Tajikistan is a small, land-locked country in Central Asia. Although only about seven percent of the country’s land surface is arable, agriculture employs 75 percent of the labor force and contributes to 23 percent of the country’s gross domestic product. However, the country’s mountainous terrain and farmers’ limited access to productive inputs and services have hampered the country’s agriculture sector from reaching its full potential.
Solutions to improve food and income security among rural populations can often come from using cheap and locally available resources, which is why a Feed the Future farmer advisory services project in Tajikistan has introduced composting as an accessible, cost-effective approach for soil and water conservation to help improve degraded land and boost agricultural yields.
Compost – a mix of decayed organic materials that would otherwise likely be treated as waste – can be used to enhance soil health. According to research from the University of Illinois Urbana-Champaign, composted manure improves soil health, increases fruit and vegetable yields and reduces crop diseases.
In addition to improving agricultural productivity, composting confers a number of environmental benefits such as improved soil biodiversity and moisture retention. Furthermore, use of manure for compost means less waste that could otherwise make its way into irrigation water supplies that households often use. A large number of Tajikistan households own livestock, so most have access to manure for composting.

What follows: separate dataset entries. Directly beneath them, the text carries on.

(** * zerops-mcp: the API client's retry engine, redirect hook and process poller

    A shallow embedding of [internal/api/retry.go] and of the parts of
    [internal/api/client.go] that the executor and the poller are made of
    ([NewClient]'s [CheckRedirect], [doRequest], [GetProcess],
    [WaitForProcess]), followed by the properties established about them.
    The other operations of the client, [internal/utils/mask.go] and what
    the tools package makes of the client's results
    ([internal/tools/common.go], [internal/tools/validators.go]) come
    after the scenarios, their properties at the end.

    Conventions.
    - Go's [int], [int64] and [time.Duration] (nanoseconds) are [Z].
    - [float64] is IEEE 754 binary64: every operation returns its exact
      result rounded to the nearest double, ties to even; the conversion
      [time.Duration(f)] truncates toward zero.
    - A Go [error] is a value with an [Error()] text; [nil] is [None].
    - Everything the code reads from outside (the network, the clock, the
      random source, [encoding/json]) comes from an environment [Env];
      everything it changes is in the [World] that is threaded through.
    - The [World] also keeps counters and a trace of events.  The code
      does not read them; the properties are stated over them. *)

From Stdlib Require Import ZArith QArith Qround Qminmax Qpower Qabs Lia Lqa Bool Ascii
  DecimalString.
From stdpp Require Import base option list gmap strings.
From Equations Require Import Equations.
From Equations.Prop Require Import Logic.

Farmers using compost and improved vegetable seed with support from Feed the Future have increased yields 15-20 percent during their first year of composting. Aziza, one of many women farmers participating in the program, has learned firsthand how compost can improve the productivity of her land and help boost her family income.
“After seeing the results of project demonstration plots in the village, we definitely plan to continue making and using compost,” Aziza says. “The compost also provides important long-term benefits with our poor soils.”